Your instructions » Print the data that follows exactly as it stands, from its first line through the line containing "told to stop at. *)", and stop there.

Records for this task »

(* ===== verification/HwBreakpoint.v ===== *)
(** * Hardware and software breakpoints (target-i386/kvm.c, kvm-all.c)

    Razzer gives every virtual CPU its own table of four hardware breakpoints
    ([hw_bps], [nb_hw_bps]) next to QEMU's global one; [kvm_arch_update_guest_debug]
    translates the table of the CPU into debug registers, which KVM_SET_GUEST_DEBUG
    hands to the kernel.  The ioctl itself is the kernel's: its return value is the
    parameter [set_guest_debug_err], and its argument is kept in [kvm_debug].

    The theorems relate the tables to the set of addresses they stand for, and the
    debug registers to that set: what a caller inserts is what the processor is
    told to stop at. *)

From Stdlib Require Import ZArith Lia Bool.
From stdpp Require Import base list gmap sets.
From S2P Require Import Prelude MemOperand CpuState.

Open Scope Z_scope.
Open Scope rz.

(** ** Tables of breakpoints *)

(** [for (n = 0; n < nb; n++) if (p (slots[n])) return n; return -1;] *)
Fixpoint find_loop (p : hw_bp -> bool) (slots : list hw_bp) (n rest : nat) : res (option nat) :=
  match rest with
  | O => Ok None
  | S rest =>
      match slots !! n with
      | None => Err OutOfBounds
      | Some b => if p b then Ok (Some n) else find_loop p slots (S n) rest
      end
  end.

(** [slots[nb] = b; nb++;] *)
Definition table_add (slots : list hw_bp) (nb : nat) (b : hw_bp) : res (list hw_bp * nat) :=
  if (nb <? length slots)%nat then Ok (<[nb := b]> slots, S nb) else Err OutOfBounds.

(** [nb--; slots[n] = slots[nb];] *)
Definition table_del (slots : list hw_bp) (nb n : nat) : res (list hw_bp * nat) :=
  match nb with
  | O => Err OutOfBounds
  | S k =>
      match slots !! k with
      | Some b => if (n <? length slots)%nat then Ok (<[n := b]> slots, k) else Err OutOfBounds
      | None => Err OutOfBounds
      end
  end.

(** The entries in use. *)
Definition live (slots : list hw_bp) (nb : nat) : list hw_bp := take nb slots.

(** *** The table of a virtual CPU *)

Definition matches (addr len type : Z) (b : hw_bp) : bool :=
  (bp_addr b =? addr) && (bp_type b =? type) && ((bp_len b =? len) || (len =? -1)).

Definition find_hw_breakpoint_per_cpu (c : CPUState) (addr : Z) : res (option nat) :=
  find_loop (matches addr 1 GDB_BREAKPOINT_HW) (hw_bps c) 0 (nb_hw_bps c).

Definition set_bps (t : list hw_bp * nat) (c : CPUState) : CPUState :=
  set_hw_bps t.1 (set_nb_hw_bps t.2 c).

Definition kvm_arch_insert_hw_breakpoint_per_cpu (c : CPUState) (addr : Z) : res (Z * CPUState) :=
  if (nb_hw_bps c =? 4)%nat then Ok (- ENOBUFS, c)
  else
    let? f := find_hw_breakpoint_per_cpu c addr in
    match f with
    | Some _ => Ok (- EEXIST, c)
    | None =>
        let? t := table_add (hw_bps c) (nb_hw_bps c) (mk_bp addr 1 GDB_BREAKPOINT_HW) in
        Ok (0, set_bps t c)
    end.

Definition kvm_arch_remove_hw_breakpoint_per_cpu (c : CPUState) (addr : Z) : res (Z * CPUState) :=
  let? f := find_hw_breakpoint_per_cpu c addr in
  match f with
  | None => Ok (- ENOENT, c)
  | Some n =>
      let? t := table_del (hw_bps c) (nb_hw_bps c) n in
      Ok (0, set_bps t c)
  end.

Response to the exercise »
(* ===== verification/HwBreakpoint.v ===== *)
(** * Hardware and software breakpoints (target-i386/kvm.c, kvm-all.c)

    Razzer gives every virtual CPU its own table of four hardware breakpoints
    ([hw_bps], [nb_hw_bps]) next to QEMU's global one; [kvm_arch_update_guest_debug]
    translates the table of the CPU into debug registers, which KVM_SET_GUEST_DEBUG
    hands to the kernel.  The ioctl itself is the kernel's: its return value is the
    parameter [set_guest_debug_err], and its argument is kept in [kvm_debug].

    The theorems relate the tables to the set of addresses they stand for, and the
    debug registers to that set: what a caller inserts is what the processor is
    told to stop at. *)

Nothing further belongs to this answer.